Et pourtant, quelle différence en puissance ! comme nous en découvrons le schéma de composition, la plus légère déviation n’en devient que plus parlante et plus expressive. Les icônes de Macédoine et de Crête par exemple, manquent de la sérénité classique et distendent parfois la convention presque jusqu’au point de rupture ; la tension interne s’y love en elle-même comme un ressort. Le schéma, cependant, ne connaît jamais de ordrecache3fig1.jpgdisruption véritable. Ehrenzweig déclare avoir appris, non sans surprise, des moines cultivés du mont Athos, qu’ils considéraient le style contorsionné et étiré du Greco comme un prolongement fidèle de cette tradition byzantine, – ce qui éclaire d’un nouveau jour les efforts des historiens de l’art occidentaux pour expliquer ces distorsions exclusivement en termes de maniérisme italien. Nous savons que les peintres hollandais du XVIe siècle ont été, eux aussi, absorbés par les influences maniéristes italiennes. Mais dans leur maturité et dans leur vieillesse, ils se firent « naïfs » et jetèrent aux orties leurs plumes d'emprunt. Le Greco, qui était grec, a certainement commencé par se plier à l'élégance italienne, mais en vieillissant il revint à la spiritualité des icônes crétoises qu'il avait peintes dans sa jeunesse. Les clichés byzantins avaient donc, à leur tour, percé à travers la surface maniériste – nouvel exemple d'un schème ou d'un cliché qui se heurte à un autre cliché tout aussi intraitable – avec un effet créateur (ci-contre « Adoration des bergers »).
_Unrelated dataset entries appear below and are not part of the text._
Lemma rot180_pixels_witness :
  get2 (phi (Aita.rot180 two_grains)) 0 0 = Some 1%float
  /\ get2 (grains (Aita.rot180 two_grains)) 0 1 = Some nan.
Proof.
  destruct (rot180_pixels two_grains 2 2 0 0) as (_ & H1 & _).
  { repeat split; repeat constructor. }
  { lia. }
  { lia. }
  destruct (rot180_pixels two_grains 2 2 0 1) as (_ & _ & _ & _ & H2 & _).
  { repeat split; repeat constructor. }
  { lia. }
  { lia. }
  split; [exact H1 | exact H2].
Defined.

(** X14: applied twice, [fliplr] and [rot180] each give back phi, the
    quality field, the mask, the labels and the resolution exactly, for
    arrays of any shape (phi1 alone goes through the angle map). *)
Theorem flips_twice_restore_positions (self : aita) :
  (phi (Aita.fliplr (Aita.fliplr self)) = phi self
   /\ qua (Aita.fliplr (Aita.fliplr self)) = qua self
   /\ micro (Aita.fliplr (Aita.fliplr self)) = micro self
   /\ grains (Aita.fliplr (Aita.fliplr self)) = grains self
   /\ res (Aita.fliplr (Aita.fliplr self)) = res self)
  /\ (phi (Aita.rot180 (Aita.rot180 self)) = phi self
      /\ qua (Aita.rot180 (Aita.rot180 self)) = qua self
      /\ micro (Aita.rot180 (Aita.rot180 self)) = micro self
      /\ grains (Aita.rot180 (Aita.rot180 self)) = grains self
      /\ res (Aita.rot180 (Aita.rot180 self)) = res self).
Proof.
  simpl. split; split_and!; try done;
    first [apply np_fliplr_twice | apply np_rot_twice].
Qed.

(** X15: a pixel without phi1 stays without phi1: where phi1 was NaN,
    [fliplr] and [rot180] leave NaN at the pixel's new place. *)
Theorem flips_keep_undefined (self : aita) (nr nc r c : nat) (x : float) :
  shape (phi1 self) nr nc -> r < nr -> c < nc ->
  get2 (phi1 self) r c = Some x -> is_nan x = true ->
  get2 (phi1 (Aita.fliplr self)) r (nc - S c) = Some nan
  /\ get2 (phi1 (Aita.rot180 self)) (nr - S r) (nc - S c) = Some nan.
Proof.
  intros H1 Hr Hc Hx ->%is_nan_eq. split.
  - rewrite (fliplr_phi1_at self nr nc) by (done || lia).
    replace (nc - S (nc - S c)) with c by lia. by rewrite Hx.
  - rewrite (rot180_phi1_at self nr nc) by (done || lia).
    replace (nc - S (nc - S c)) with c by lia.
    replace (nr - S (nr - S r)) with r by lia. by rewrite Hx.
Qed.

Lemma flips_keep_undefined_witness :
  get2 (phi1 (Aita.fliplr two_grains)) 1 1 = Some nan
  /\ get2 (phi1 (Aita.rot180 two_grains)) 0 1 = Some nan.
Proof.
  apply (flips_keep_undefined two_grains 2 2 1 0 nan);
    first [lia | reflexivity | repeat split; repeat constructor].
Defined.

(** ** The misorientation profile *)

Section ProfileMore.

Lemma SFmul_comm (a b : spec_float) : SF64mul a b = SF64mul b a.
Proof.
  unfold SF64mul.
  destruct a as [s|s| |s m e], b as [t|t| |t n f]; simpl;
    rewrite ?(xorb_comm s t); try done.
  by rewrite (Pos.mul_comm m n), (Z.add_comm e f).
Qed.

Lemma float_mul_comm (x y : float) : (x * y)%float = (y * x)%float.
Proof. apply Prim2SF_inj. rewrite !mul_spec. apply SFmul_comm. Qed.

Lemma dot_fold_comm (v w : list float) (acc : float) :
  fold_left (fun s p => (s + p.1 * p.2)%float) (zip v w) acc
  = fold_left (fun s p => (s + p.1 * p.2)%float) (zip w v) acc.
Proof.
  revert w acc. induction v as [|x v IH]; intros [|y w] acc; simpl; try done.
  by rewrite IH, (float_mul_comm x y).
Qed.




End ProfileMore.


(** X17: the misorientation of two c-axes is the same in both orders, for
    all vectors of binary64 values: the misorientation to the previous
    pixel is also that from the previous pixel. *)
Theorem misorientation_symmetric (np_arccos : float -> float) (v w : list float) :
  Profile.misorientation np_arccos v w = Profile.misorientation np_arccos w v.
Proof.
  unfold Profile.misorientation, Profile.dot. by rewrite dot_fold_comm.
Qed.

(** ** The orientation tensor over absent grains *)

(** X18: [plotpdf] over a non-empty list of grain labels that no pixel
    carries collects no sample and raises LinAlgError: the mean of no
    value is NaN and the eigen-solver refuses the tensor. *)
Theorem plotpdf_absent_grains (libm_cos libm_sin : float -> float)
  (geev : list (list float) -> list float) (self : aita) (label : list float) :
  label <> [] ->
  (forall l r c g, l ∈ label -> get2 (grains self) r c = Some g ->
                   (g =? l)%float = false) ->
  Plotpdf.samples self (Some label) = Ok []
  /\ Plotpdf.plotpdf libm_cos libm_sin geev self (Some label) = Raise LinAlgError.
Proof.
  intros Hne Habs.
  assert (Hs : Plotpdf.samples_of self label = Some []).
  { clear Hne. induction label as [|l t IH]; simpl; [done|].
    rewrite (np_where_nil (fun g => (g =? l)%float) (grains self)).
    - simpl. rewrite IH; [done|]. intros l' r c g Hl'. apply Habs. by right.
    - intros r c g. apply Habs. by left. }
  assert (Hsamples : Plotpdf.samples self (Some label) = Ok []).
  { simpl. unfold Plotpdf.samples_grains. destruct label as [|l t]; [done|].
    by rewrite Hs. }
  split; [done|]. unfold Plotpdf.plotpdf. rewrite Hsamples.
  apply plotpdf_nan_tensor. constructor.
Qed.

Lemma plotpdf_absent_grains_witness :
  Plotpdf.samples two_grains (Some [7%float]) = Ok []
  /\ Plotpdf.plotpdf (fun x => x) (fun x => x) (fun _ => []) two_grains
       (Some [7%float]) = Raise LinAlgError.
Proof.
  apply (plotpdf_absent_grains _ _ _ two_grains [7%float]).
  - discriminate.
  - intros l r c g ->%list_elem_of_singleton.
    destruct r as [|[|r]]; destruct c as [|[|c]]; try done; by intros [= <-].
Defined.

(** ** Construction and crop *)

Section CropMore.

Lemma py_slice_in_range {A} (l : list A) (lo hi : Z) :
  (0 <= lo <= hi)%Z -> (hi <= Z.of_nat (length l))%Z ->
  py_slice l lo hi = take (Z.to_nat (hi - lo)) (drop (Z.to_nat lo) l).
Proof.
  intros Hlo Hhi. unfold py_slice.
  destruct (Z.ltb_spec hi 0), (Z.ltb_spec lo 0); try lia.
  by rewrite !Z.min_l by lia.
Qed.

Lemma py_slice_lookup {A} (l : list A) (lo hi : Z) (i : nat) :
  (0 <= lo <= hi)%Z -> (hi <= Z.of_nat (length l))%Z ->
  i < Z.to_nat (hi - lo) ->
  py_slice l lo hi !! i = l !! (Z.to_nat lo + i).
Proof.
  intros Hlo Hhi Hi. rewrite py_slice_in_range by done.
  by rewrite lookup_take_lt, lookup_drop.
Qed.

Lemma py_slice_in_range_length {A} (l : list A) (lo hi : Z) :
  (0 <= lo <= hi)%Z -> (hi <= Z.of_nat (length l))%Z ->
  length (py_slice l lo hi) = Z.to_nat (hi - lo).
Proof.
  intros Hlo Hhi. rewrite py_slice_in_range by done.
  rewrite length_take, length_drop. lia.
Qed.

Lemma slice2_in_range (a : array2) nr nc ymin ymax xmin xmax :
  shape a nr nc ->
  (0 <= ymin <= ymax)%Z -> (ymax <= Z.of_nat nr)%Z ->
  (0 <= xmin <= xmax)%Z -> (xmax <= Z.of_nat nc)%Z ->
  shape (slice2 a ymin ymax xmin xmax) (Z.to_nat (ymax - ymin)) (Z.to_nat (xmax - xmin))
  /\ forall r c, r < Z.to_nat (ymax - ymin) -> c < Z.to_nat (xmax - xmin) ->
       get2 (slice2 a ymin ymax xmin xmax) r c
       = get2 a (Z.to_nat ymin + r) (Z.to_nat xmin + c).
Proof.
  intros [Hn Hrows] Hy Hy' Hx Hx'. unfold slice2. split; [split|].
  - rewrite length_map. apply py_slice_in_range_length; [done|]. by rewrite Hn.
  - apply Forall_map.
    assert (Hsub : Forall (fun row : list float => length row = nc)
                     (py_slice a ymin ymax)).
    { unfold py_slice. by apply Forall_take, Forall_drop. }
    eapply Forall_impl; [exact Hsub|]. intros row Hrow. simpl.
    apply py_slice_in_range_length; [done|]. by rewrite Hrow.
  - intros r c Hr Hc. unfold get2.
    change (map (fun row => py_slice row xmin xmax) (py_slice a ymin ymax))
      with ((fun row => py_slice row xmin xmax) <$> py_slice a ymin ymax).
    rewrite list_lookup_fmap, py_slice_lookup by (done || by rewrite Hn).
    destruct (a !! (Z.to_nat ymin + r)) as [row|] eqn:Hrow; simpl; [|done].
    rewrite Forall_lookup in Hrows. specialize (Hrows _ _ Hrow).
    apply py_slice_lookup; [done| |done]. by rewrite Hrows.
Qed.

End CropMore.

(** X19: [crop] with bounds inside the map, 0 <= ymin <= ymax <= nr and
    0 <= xmin <= xmax <= nc, returns arrays of ymax-ymin rows and xmax-xmin
    columns in which pixel (r, c) holds phi, phi1, the quality and the
    mask of pixel (ymin+r, xmin+c); the resolution is kept (the labelling
    is assumed to return a field of the shape of the mask). *)
Theorem crop_pixels (grain_label : array2 -> float -> array2) (self : aita)
  (nr nc : nat) (ymin ymax xmin xmax : Z) :
  keeps_shape grain_label -> aita_shape self nr nc ->
  (0 <= ymin <= ymax)%Z -> (ymax <= Z.of_nat nr)%Z ->
  (0 <= xmin <= xmax)%Z -> (xmax <= Z.of_nat nc)%Z ->
  exists self',
    Aita.crop grain_label self ymin ymax xmin xmax = Ok self'
    /\ aita_shape self' (Z.to_nat (ymax - ymin)) (Z.to_nat (xmax - xmin))
    /\ res self' = res self
    /\ forall r c, r < Z.to_nat (ymax - ymin) -> c < Z.to_nat (xmax - xmin) ->
         get2 (phi self') r c = get2 (phi self) (Z.to_nat ymin + r) (Z.to_nat xmin + c)
         /\ get2 (phi1 self') r c
            = get2 (phi1 self) (Z.to_nat ymin + r) (Z.to_nat xmin + c)
         /\ get2 (qua self') r c
            = get2 (qua self) (Z.to_nat ymin + r) (Z.to_nat xmin + c)
         /\ get2 (micro self') r c
            = get2 (micro self) (Z.to_nat ymin + r) (Z.to_nat xmin + c).
Proof.
  intros Hlabel (H1 & H2 & H3 & H4 & H5) Hy Hy' Hx Hx'.
  destruct (slice2_in_range _ _ _ _ _ _ _ H1 Hy Hy' Hx Hx') as [S1 G1].
  destruct (slice2_in_range _ _ _ _ _ _ _ H2 Hy Hy' Hx Hx') as [S2 G2].
  destruct (slice2_in_range _ _ _ _ _ _ _ H3 Hy Hy' Hx Hx') as [S3 G3].
  destruct (slice2_in_range _ _ _ _ _ _ _ H4 Hy Hy' Hx Hx') as [S4 G4].
  unfold Aita.crop.
  pose proof (Hlabel _ (res self) _ _ S4) as Hl.
  destruct (mask_boundary_total _ _ _ _ S4 Hl) as [g Hg]. rewrite Hg.
  destruct (mask_boundary_spec _ _ _ _ _ S4 Hl Hg) as [Sg _].
  eexists. split; [done|]. simpl. split; [by split_and!|]. split; [done|].
  intros r c Hr Hc. split_and!; auto.
Qed.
L'acceptation générale de schèmes et de clichés contribue sans aucun doute à une communication plus effective. Ceux qui critiquent l'art moderne se réfèrent à la théorie de la communication pour prouver que l'art moderne, faute de tradition et de convention, ne peut pas commu­niquer. C'est peut-être vrai. Mais il y a lieu de penser que le mal de l'art moderne est plus profond. Ehrenzweig a parlé des cercles vicieux qui jouent dans l'œuvre d'art. L'innovation chasse tous les schèmes existants pour permettre un départ radicalement nouveau; lequel est immédiatement soli­difié par un processus secondaire tout aussi vicieux, qui en fait une fois de plus un cliché rigide. Il étouffe à ce titre toute spontanéité ultérieure, rendant inévitable une nouvelle éruption surgie des profondeurs.
 
Par où a commencé ce cercle vicieux qui joue dans l’œuvre d’art moderne ?
 
Fut-ce par le refus du public de lire dans les distorsions syncrétiques de la forme chez Cézanne, ou celles de la couleur chez Matisse, un nouveau schème réaliste qui prolongerait la tradition de la Renaissance? Il aurait pu le faire, s'il l'avait voulu. Il nous semble étrange aujourd'hui que les contemporains espagnols du Greco aient pu accepter ses distorsions bien plus extrêmes, en les trouvant assez réalistes, et fidèles à l'esprit de la tradition byzantine qui leur était bien plus étrangère. Il n'y eut pas alors de tollé public comparable à celui qui accueillit l’œuvre prétendument réaliste de Cézanne. J'imagine que si Cézanne avait remporté la victoire de son vivant, on aurait accepté son maniement syncrétique de la forme libre comme une extension logique des expériences que les Impressionnistes avaient faites auparavant avec la couleur libre. On aurait très bien pu éviter toute disruption catas­trophique de la sensibilité consciente. Les temps étaient pourtant mûrs pour une irrationalité ouverte, autodes­tructrice.
 
L’irrationnalité délibérée des distorsions cubistes de Picasso
 
La fragmentation systématique de l'espace pictural à laquelle il s'est livré au plus fort de ses expériences cubistes, s'approche dangereusement de la fragmentation schizophrène, et de ses attaques autodes­tructrices sur le moi. Le schizophrène en effet attaque litté­ralement sa propre fonction du langage et sa capacité à fabriquer des images. Il imprime aux mots les mêmes déviations et gauchissements bizarres qu'à ses dessins, ou aux images qu'il peint. Il attaque presque physiquement ses propres fonctions du moi, et projette les parties de son soi fragmenté dans le monde extérieur, qui devient à son tour fragmenté et persécuteur. Quelle raison pousse Picasso (qui incarne le mieux, aux yeux d’Ehrenzweig, l'esprit de l'art moderne) à attaquer sauvagement sa peinture, à démembrer littéralement son imagerie et à en disperser les fragments dans le plan du tableau et l'espace pictural ?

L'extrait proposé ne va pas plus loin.